February 14, 2005
Authoritarian America? [ Politics ]
Plastic has an interesting discussion on facism in the United States, not spurred by angry Bush-hating liberals, but from articles by conservative think-tank members, anti-war right-wingers, and former assistant Cabinet members.
The real problem here is not fascism, and calling it that does not necessarily help solve it. Authoritarian government, whether it be fascism, communism, socialism with Chinese characteristics, dictatorship or a monarchy is the problem. Any large, powerful, centralized government is prone to committing abuse if left unchecked. When this is coupled with an ideological or religious calling that allows it to ignore rationality and moderation, those in power will inevitably cause great harm to the country's citizens and others.
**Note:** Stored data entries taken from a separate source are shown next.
Lemma honest_server_honors (data : list Init.Byte.byte) (lm et : string) :
  data <> [] -> Z.of_nat (List.length data) <= Int64.max_int ->
  honors_range (honest_server data lm et) data lm et.
Proof.
  intros Hne Hmax s rq f l Hrange Hfl Hl Hcase.
  assert (HT : 0 < Z.of_nat (List.length data)) by (destruct data; [contradiction | simpl; lia]).
  assert (Hf : f < Z.of_nat (List.length data)) by lia.
  set (T := Z.of_nat (List.length data)) in *.
  unfold honest_server, scripted_server, answer. fold T.
  rewrite Hrange, parse_Range_printed by lia.
  destruct (Z.leb_spec 0 f); [|lia]. destruct (Z.leb_spec f l); [|lia].
  destruct (Z.ltb_spec f T); [|lia]. cbn [andb].
  set (l' := Z.min l (T - 1)).
  assert (Hl' : 0 <= l' <= Int64.max_int) by (unfold l'; lia).
  eexists _, _, _. split; [reflexivity|]. split; [reflexivity|].
  split.
  - apply getMeta_with_range; [reflexivity | cbn; discriminate |].
    cbn [RespHeader validators app Header_Get String.eqb Ascii.eqb Bool.eqb HttpHeaderContentRange].
    fold (printed_range f l' (GoStd.itoa T)).
    rewrite parseContentRange_printed; try lia.
    + rewrite length_field_itoa by lia. reflexivity.
    + now apply itoa_differs.
    + now apply itoa_differs.
  - cbn [size lastModified etag start end_ ContentLength Body body_bytes].
    split; [reflexivity|]. split; [reflexivity|]. split; [reflexivity|].
    intros _. repeat split; reflexivity.
Qed.

Lemma Do_is_sequential_reads_witness :
  snd (Do any_url (cancelled_after 1) one_in_flight (Some (honest_server five_bytes "lm" "v1"))
         "http://example.org/file" (fresh_world 0%nat))
  = Returns (Some five_bytes, None)
  /\ snd (sequential_reads (demo_reader honest) [2; 0; 3] 0 (demo_world 0))
     = Some five_bytes.
Proof.
  assert (Hh : honors_range (honest_server five_bytes "lm" "v1") five_bytes "lm" "v1")
    by (apply honest_server_honors; [discriminate | unfold Int64.max_int; simpl; lia]).
  destruct (@Do_is_sequential_reads nat any_url (honest_server five_bytes "lm" "v1")
              five_bytes "lm" "v1" Hh ltac:(unfold Int64.max_int; simpl; lia)
              (cancelled_after 1) one_in_flight "http://example.org/file"
              (fresh_world 0%nat) (demo_world 0)
              [2; 0; 3] eq_refl ltac:(discriminate) (le_n 1)
              ltac:(repeat constructor; lia) eq_refl)
    as (w1 & ra & buf & Hnew & _ & HDo & _ & Hseq & ->).
  split; [exact HDo|].
  assert (Hprobe : New (Some (honest_server five_bytes "lm" "v1"))
                     (Some (get_request "http://example.org/file")) (fresh_world 0%nat)
                   = ({| net := 1%nat; wire := [probe_request demo_request]; mem := [] |},
                      (Some (demo_reader honest), None))) by reflexivity.
  rewrite Hprobe in Hnew. injection Hnew as _ <-. exact Hseq.
Defined.
(** X9: a selection that is not empty replaces the default enumeration
    even when none of its names is known: when every selected name is a
    string that is no listed video and whose stem is no entry of the
    slide cache, none of [""], ["."] and [".."], and not longer than
    [NAME_MAX], the playlist is empty. *)
Theorem unknown_names_give_empty_playlist (d : disk) :
  read_selected (PLAYLIST_JSON d) ≠ [] →
  Forall (λ sel, ∃ nm, sel_name sel = JStr nm
                       ∧ (nm ∉ get_video_files d)
                       ∧ (∀ ents, SLIDES_CACHE_DIR d = Some ents → path_stem nm ∉ ents.*1)
                       ∧ (path_stem nm ∉ [""; "."; ".."])
                       ∧ (String.length (path_stem nm) <= NAME_MAX)%nat)
         (read_selected (PLAYLIST_JSON d)) →
  get_playlist d = Ok [].
Proof.
  intros Hne Hall. unfold get_playlist.
  destruct (read_selected (PLAYLIST_JSON d)) as [|sel0 rest0] eqn:Hsel; [done|].
  clear Hne Hsel. revert Hall. generalize (sel0 :: rest0). intros selected Hall.
  induction Hall as [|sel rest (nm & Hnm & Hvideo & Hents & Hspecial & Hlen) _ IH]; [done|].
  simpl.
  assert (resolve (read_mode (CONFIG_FILE d)) d (video_map d) sel = Ok []) as ->; [|done].
  unfold resolve. rewrite Hnm, video_map_lookup, decide_False by done.
  unfold expand_presentation. rewrite (pres_dir_unknown d _ Hents Hspecial Hlen).
  by destruct (negb _).
Qed.

Lemma read_selected_select (nm : string) (repeats : Z) :
  nm ≠ "" →
  read_selected (select nm repeats)
  = [ {| sel_name := JStr nm; sel_repeats := Z.max 1 repeats |} ].
Proof.
  intros Hne. unfold select, read_selected. cbn [foldl app normalize].
  change (dict_get _ "name" JNull) with (JStr nm).
  change (dict_get _ "filename" JNull) with JNull.
  change (dict_get _ "repeats" (JInt 1)) with (JInt repeats).
  unfold py_or. rewrite (truthy_name nm Hne). cbn [py_int]. by rewrite (truthy_name nm Hne).
Qed.

(** X10: selecting a listed video with a repeat count [n] under a mode
    that shows videos gives a playlist of [max 1 n] entries, each that
    video: a count of zero or less is raised to one. *)
Theorem selected_video_repeats (d : disk) (nm : string) (repeats : Z) :
  nm ∈ get_video_files d →
  PLAYLIST_JSON d = select nm repeats →
  mode_in (read_mode (CONFIG_FILE d)) ["both"; "video"] = true →
  get_playlist d = Ok (replicate (Z.to_nat (Z.max 1 repeats)) (video_item nm None)).
Proof.
  intros Hin Hsel Hmode.
  assert (Hne : nm ≠ "").
  { intros ->. apply elem_of_get_video_files in Hin as (names & ext & _ & _ & Hext & Hm).
    unfold VIDEO_FORMATS in Hext.
    repeat (apply elem_of_cons in Hext as [-> | Hext]; [by destruct Hm|]).
    by apply elem_of_nil in Hext. }
  unfold get_playlist. rewrite Hsel, (read_selected_select nm repeats Hne).
  cbn [resolve_all]. rewrite resolve_video by done. simpl.
  f_equal. unfold repeated.
  induction (Z.to_nat (Z.max 1 repeats)) as [|n IH]; [done|].
  simpl. by rewrite IH.
Qed.

(** ** Content enumeration, continued *)







Lemma foldl_slides (l : list (string * dirent)) :
  ∀ acc,
    foldl (λ slides ent,
             match ent.2 with
             | Dir children =>
                 slides ++ ((λ s, (ent.1, s)) <$> sorted (glob "slide_*.png" children))
             | File => slides
             end) acc l
    = acc ++ (l ≫= slides_of).
Proof.
  induction l as [|ent l IH]; intros acc; simpl.
  - by rewrite app_nil_r.
  - rewrite IH. unfold slides_of at 2.
    destruct (ent.2); [by rewrite app_nil_l | by rewrite app_assoc].
Qed.

Lemma get_slide_files_bind (d : disk) :
  get_slide_files d
  = match SLIDES_CACHE_DIR d with
    | Some ents => sorted_entries ents ≫= slides_of
    | None => []
    end.
Proof.
  unfold get_slide_files. destruct (SLIDES_CACHE_DIR d); [|done].
  by rewrite foldl_slides, app_nil_l.
Qed.

Lemma elem_of_slides_of (ent : string * dirent) (slide : string * string) :
  slide ∈ slides_of ent
  ↔ slide.1 = ent.1
    ∧ ∃ children, ent.2 = Dir children ∧ slide.2 ∈ children
                  ∧ fnmatch "slide_*.png" slide.2 = true.
Proof.
  unfold slides_of. destruct ent as [dir [|children]], slide as [sdir s]; simpl.
  - split; [intros H; by apply elem_of_nil in H | by intros (_ & ? & ? & _)].
  - rewrite list_elem_of_fmap. unfold sorted, glob. split.
    + intros (s' & [= -> ->] & Hin).
      rewrite merge_sort_Permutation, list_elem_of_filter in Hin.
      split; [done|]. exists children. by destruct Hin.
    + intros (-> & children' & [= <-] & Hin & Hm). exists s. split; [done|].
      by rewrite merge_sort_Permutation, list_elem_of_filter.
Qed.

(** X12: the slides listed are the entries named [slide_....png] of the
    directories that lie directly in the slide cache; plain files in the
    cache and other names in the directories are left out, and a missing
    cache gives no slide. *)
Theorem slide_listing_spec (d : disk) (dir s : string) :
  (dir, s) ∈ get_slide_files d
  ↔ ∃ ents children mid,
      SLIDES_CACHE_DIR d = Some ents
      ∧ (dir, Dir children) ∈ ents
      ∧ s ∈ children
      ∧ s = "slide_" +:+ mid +:+ ".png".
Proof.
  rewrite get_slide_files_bind. destruct (SLIDES_CACHE_DIR d) as [ents|].
  - rewrite list_elem_of_bind. unfold sorted_entries. split.
    + intros ([dir' k] & Hin & Hent). rewrite merge_sort_Permutation in Hent.
      apply elem_of_slides_of in Hin as (Hdir & children & Hk & Hs & Hm).
      simpl in *. subst. apply fnmatch_slide in Hm as (mid & Hmid).
      by exists ents, children, mid.
    + intros (ents' & children & mid & [= <-] & Hent & Hs & Hmid).
      exists (dir, Dir children). rewrite merge_sort_Permutation. split; [|done].
      apply elem_of_slides_of. split; [done|]. exists children.
      split; [done|]. split; [done|]. apply fnmatch_slide. by exists mid.
  - split; [intros H; by apply elem_of_nil in H | by intros (? & ? & ? & ? & _)].
Qed.


(** ** Stems *)

Lemma split_on_plain (sep : ascii) (l : list ascii) :
  sep ∉ l → split_on sep l = [l].
Proof.
  induction l as [|c l IH]; intros Hsep; [done|].
  apply not_elem_of_cons in Hsep as [Hc Hl]. simpl.
  destruct (Ascii.eqb_spec c sep) as [-> | _]; [done|]. by rewrite IH.
Qed.

Lemma split_on_app (sep : ascii) (a b : list ascii) :
  split_on sep (a ++ sep :: b) = split_on sep a ++ split_on sep b.
Proof.
  induction a as [|c a IH]; simpl.
  - by rewrite Ascii.eqb_refl.
  - destruct (Ascii.eqb c sep); [by rewrite IH|].
    rewrite IH. destruct (split_on sep a) as [|w ws] eqn:Ha; [|done].
    by destruct a as [|x a]; simpl in Ha; [|destruct (Ascii.eqb x sep), (split_on sep a)].
Qed.

Lemma rfind_None (c : ascii) (l : list ascii) : c ∉ l → rfind c l = None.
Proof.
  induction l as [|x l IH]; intros Hc; [done|].
  apply not_elem_of_cons in Hc as [Hx Hl]. simpl. rewrite IH by done.
  by destruct (Ascii.eqb_spec x c) as [-> | _].
Qed.

Lemma rfind_last (c : ascii) (b e : list ascii) :
  c ∉ e → rfind c (b ++ c :: e) = Some (length b).
Proof.
  intros He. induction b as [|x b IH]; simpl.
  - by rewrite rfind_None, Ascii.eqb_refl.
  - by rewrite IH.
Qed.

(** The name of a path is its last component. *)
Lemma path_name_leaf (dirs leaf : string) :
  "/"%char ∉ chars leaf → leaf ≠ "" → leaf ≠ "." →
  path_name leaf = chars leaf ∧ path_name (dirs +:+ "/" +:+ leaf) = chars leaf.
Proof.
  intros Hsep Hne Hdot.
  assert (Hkeep : chars leaf ≠ [] ∧ chars leaf ≠ chars ".").
  { split; intros Heq; [apply Hne | apply Hdot];
      rewrite <- (text_chars leaf), Heq; reflexivity. }
  unfold path_name. split.
  - rewrite split_on_plain by done.
    by rewrite filter_cons_True, filter_nil.
  - rewrite !chars_app. change (chars "/" ++ chars leaf) with ("/"%char :: chars leaf).
    rewrite split_on_app, filter_app, (split_on_plain _ (chars leaf)) by done.
    rewrite (filter_cons_True _ (chars leaf)), filter_nil by done.
    apply List.last_last.
Qed.

(** X14: the stem of a file name [base.ext] is [base], with or without
    directories in front of it, when the extension is not empty and has
    no further dot; the stem of a name without a dot is the name. *)
Theorem path_stem_of_file_name (dirs base ext : string) :
  ("/"%char ∉ chars base) → base ≠ "" →
  ("/"%char ∉ chars ext) → ("."%char ∉ chars ext) → ext ≠ "" →
  path_stem (base +:+ "." +:+ ext) = base
  ∧ path_stem (dirs +:+ "/" +:+ base +:+ "." +:+ ext) = base
  ∧ (("."%char ∉ chars base) →
     path_stem base = base ∧ path_stem (dirs +:+ "/" +:+ base) = base).
Proof.
  intros Hbs Hbne Hes Hed Hene.
  assert (Hb : chars base ≠ []).
  { intros Heq. apply Hbne. rewrite <- (text_chars base), Heq. reflexivity. }
  assert (He : chars ext ≠ []).
  { intros Heq. apply Hene. rewrite <- (text_chars ext), Heq. reflexivity. }
  assert (Hchars : chars (base +:+ "." +:+ ext) = chars base ++ "."%char :: chars ext).
  { by rewrite !chars_app. }
  assert (Hstem : ∀ nm, path_name nm = chars (base +:+ "." +:+ ext) → path_stem nm = base).
  { intros nm Hnm. unfold path_stem. rewrite Hnm, Hchars, rfind_last by done.
    rewrite length_app. cbn [length].
    assert ((0 <? length (chars base))%nat = true) as ->.
    { apply Nat.ltb_lt. destruct (chars base); [done | simpl; lia]. }
    assert ((length (chars base) <? length (chars base) + S (length (chars ext)) - 1)%nat
            = true) as ->.
    { apply Nat.ltb_lt. destruct (chars ext); [done | simpl; lia]. }
    simpl. by rewrite take_app_length, text_chars. }
  assert (Hleaf : "/"%char ∉ chars (base +:+ "." +:+ ext)).
  { rewrite Hchars, elem_of_app, elem_of_cons. by intros [? | [? | ?]]. }
  assert (Hne : base +:+ "." +:+ ext ≠ "").
  { intros Heq. apply (f_equal chars) in Heq. rewrite Hchars in Heq.
    by destruct (chars base). }
  assert (Hnd : base +:+ "." +:+ ext ≠ ".").
  { intros Heq. apply (f_equal chars) in Heq. rewrite Hchars in Heq.
    destruct (chars base) as [|x [|y l]]; [done | | done].
    by destruct (chars ext). }
  destruct (path_name_leaf dirs _ Hleaf Hne Hnd) as [H1 H2].
  split; [by apply Hstem|]. split; [by apply Hstem|].
  intros Hbd.
  assert (Hbdot : base ≠ ".").
  { intros ->. apply Hbd. by left. }
  destruct (path_name_leaf dirs base Hbs Hbne Hbdot) as [H3 H4].
  unfold path_stem. rewrite H3, H4, rfind_None by done.
  by rewrite text_chars.
Qed.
The worst terrors of the 20th century came about because of centralized power and centralized belief in the State. I don't believe that the current administration is deliberately seeking to overthrow the principles of American democracy, but I am truly and deeply worried that their policies lead in that direction and establish terribly disturbing precedents. Perhaps it is because the United States survived the last century without fighting wars on its own soil, without losing millions of civilians to purges, genocide and the ravages of invasion brought on by authoritarian governments that many now are not immediately and profoundly concerned by these signs of centralized power.
This is what George Orwell warned about in 1984, not just communism, but the State as the arbiter of truth and reality and the human cost of ideologies.